Instructions for the task: Repeat only the lines below from the one containing "- intros q [[=]|Hq]%elem_of_cons. by apply i_links0." through the one containing "- intros q [[= ->]|Hq]%elem_of_cons; [eexists; by", inclusive, exactly as written.
------------------------
(** A mail: its slot was not used before. *)
Lemma mail_inv b t y r em slot j ttlS nowMs w :
  inv (withBroker b t y) -> fresh j y = true -> asked y r -> emailAllowed cfg em = true ->
  slot ∈ Broker.rateSlots "mailbox" (bucket "mailbox" em) w (sendLimitPerEmail cfg) ->
  Broker.holds slot (limitExpiry w) t b ->
  (forall m, m ∈ mails y -> m_slot m = slot -> m_window m = w -> False) ->
  let p := sealed_ link_ (linkClaims r em) ttlS nowMs j in
  inv (mkSys b t ((link_, p) :: sealed y) (pending y) (mkMail em j slot w :: mails y) (codes y) (minted y)).
Proof.
  intros I Hf Ha He Hsl Hh Hnew p.
  set (y' := mkSys b t ((link_, p) :: sealed y) (pending y) (mkMail em j slot w :: mails y) (codes y) (minted y)).
  assert (G : grows (withBroker b t y) y') by (split; [intros e Hin; by right|done]).
  destruct I. split; cbn in *; try done.
  - constructor; [by apply fresh_jti|done].
  - intros r' em' ip' Hin. eapply asked_mono; [done|by eapply i_pending0].
  - intros m [->|Hm]%elem_of_cons; [|eapply mailOk_mono; [done|by apply i_mail0]].
    split_and!; [|done|done|done]. exists p, r. split_and!; [left|done|done|]. by eapply (asked_mono (withBroker b t y)).
  - constructor; [|done]. intros (m & Es & Hm)%list_elem_of_fmap. apply (Hnew m Hm (eq_sym Es)).
    destruct (i_mail0 _ Hm) as (_ & _ & Hms & _). rewrite <- Es in Hms. by eapply rateSlots_window.
  - intros q [[= ->]|Hq]%elem_of_cons; [eexists; split; [by left|done]|].
    destruct (i_links0 _ Hq) as (m & Hm & ?). exists m. split; [by right|done].
  - intros c Hc. eapply codeOk_mono; [done|by apply i_code0].
  - intros q [[=]|Hq]%elem_of_cons. by apply i_codes0.
  - intros k Hk. destruct (i_token0 _ Hk). split; [by eapply tokenOk_mono|done].
  - intros q [[=]|Hq]%elem_of_cons. by apply i_access0.
Qed.

Lemma sendLink_inv r em ip j nowMs t n1 n2 y : inv y -> fresh j y = true -> asked y r -> coreNow y <= t ->
  inv (sendLink r em ip j nowMs t n1 n2 y).
Proof.
  intros I Hf Ha Ht. unfold sendLink. destruct (emailAllowed cfg em) eqn:He; cbn [negb]; [|done].
  unfold limitClaim. set (w := Broker.windowOf nowMs (sendWindowS cfg)).
  match goal with |- context [Broker.claimFirst n1 ?l ?e t (broker y)] =>
    pose proof (core_inv n1 l e t y I Ht) as I1; destruct (Broker.claimFirst n1 l e t (broker y)) as [[s1|] b1] end; [|done].
  cbn [snd] in I1. set (slots := Broker.rateSlots "mailbox" (bucket "mailbox" em) w (sendLimitPerEmail cfg)).
  change ((w + 1) * sendWindowS cfg * 1000) with (limitExpiry w).
  pose proof (core_inv n2 slots (limitExpiry w) t (withBroker b1 t y) I1 (Z.le_refl t)) as I2. cbn in I2.
  destruct (Broker.claimFirst_spec n2 slots (limitExpiry w) t b1 (i_broker _ I1)) as (_ & _ & Hc).
  destruct (Broker.claimFirst n2 slots (limitExpiry w) t b1) as [[s2|] b2]; cbn in I2, Hc; [|done].
  destruct Hc as (Hin & Hh & Hno). apply (mail_inv b2 t y r em s2 j (linkTtlS cfg) nowMs w); try done.
  intros m Hm Hs Hw. destruct (i_mail _ I1 m Hm) as (_ & _ & _ & Hhm). rewrite Hs, Hw in Hhm. by apply (Hno t (Z.le_refl t)).
Qed.

(** A code: its link was not used before. *)
Lemma code_inv b t y r em pl j ttlS nowMs :
  inv (withBroker b t y) -> fresh j y = true -> (link_, pl) ∈ sealed y -> claims pl = linkClaims r em ->
  Broker.holds ("link:" +:+ jti pl) (exp pl * 1000) t b -> jti pl ∉ map snd (codes y) ->
  let p := sealed_ code_ (codeClaims r em) ttlS nowMs j in
  inv (mkSys b t ((code_, p) :: sealed y) (pending y) (mails y) ((j, jti pl) :: codes y) (minted y)).
Proof.
  intros I Hf Hl Hcl Hh Hnew p.
  set (y' := mkSys b t ((code_, p) :: sealed y) (pending y) (mails y) ((j, jti pl) :: codes y) (minted y)).
  assert (G : grows (withBroker b t y) y') by (split; [intros e Hin; by right|done]).
  destruct I. split; cbn in *; try done.
  - constructor; [by apply fresh_jti|done].
  - intros r' em' ip' Hin. eapply asked_mono; [done|by eapply i_pending0].
  - intros m Hm. eapply mailOk_mono; [done|by apply i_mail0].
  - intros q [[=]|Hq]%elem_of_cons. by apply i_links0.
  - intros c [->|Hc]%elem_of_cons; [|eapply codeOk_mono; [done|by apply i_code0]].
    exists p, pl, r, em. split_and!; try done; [left|by right].
  - split; constructor; try apply i_once0; [|done]. intros (c & Ej & Hc)%list_elem_of_fmap.
    destruct (i_code0 _ Hc) as (pc & _ & _ & _ & Hpc & Hj & _). apply (fresh_jti _ _ Hf).
    rewrite Ej, <- Hj. by apply (list_elem_of_fmap_2 (fun e => jti e.2) _ (code_, pc)).
  - intros q [[= ->]|Hq]%elem_of_cons; [eexists; by left|]. destruct (i_codes0 _ Hq) as (l & ?). exists l. by right.
  - intros k Hk. destruct (i_token0 _ Hk) as [Hok Hin]. split; [by eapply tokenOk_mono|by right].
  - intros q [[=]|Hq]%elem_of_cons. by apply i_access0.
Qed.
------------------------
Exercise response:
  - intros q [[=]|Hq]%elem_of_cons. by apply i_links0.
  - intros c [->|Hc]%elem_of_cons; [|eapply codeOk_mono; [done|by apply i_code0]].
    exists p, pl, r, em. split_and!; try done; [left|by right].
  - split; constructor; try apply i_once0; [|done]. intros (c & Ej & Hc)%list_elem_of_fmap.
    destruct (i_code0 _ Hc) as (pc & _ & _ & _ & Hpc & Hj & _). apply (fresh_jti _ _ Hf).
    rewrite Ej, <- Hj. by apply (list_elem_of_fmap_2 (fun e => jti e.2) _ (code_, pc)).
  - intros q [[= ->]|Hq]%elem_of_cons; [eexists; by left|]. destruct (i_codes0 _ Hq) as (l & ?). exists l. by right.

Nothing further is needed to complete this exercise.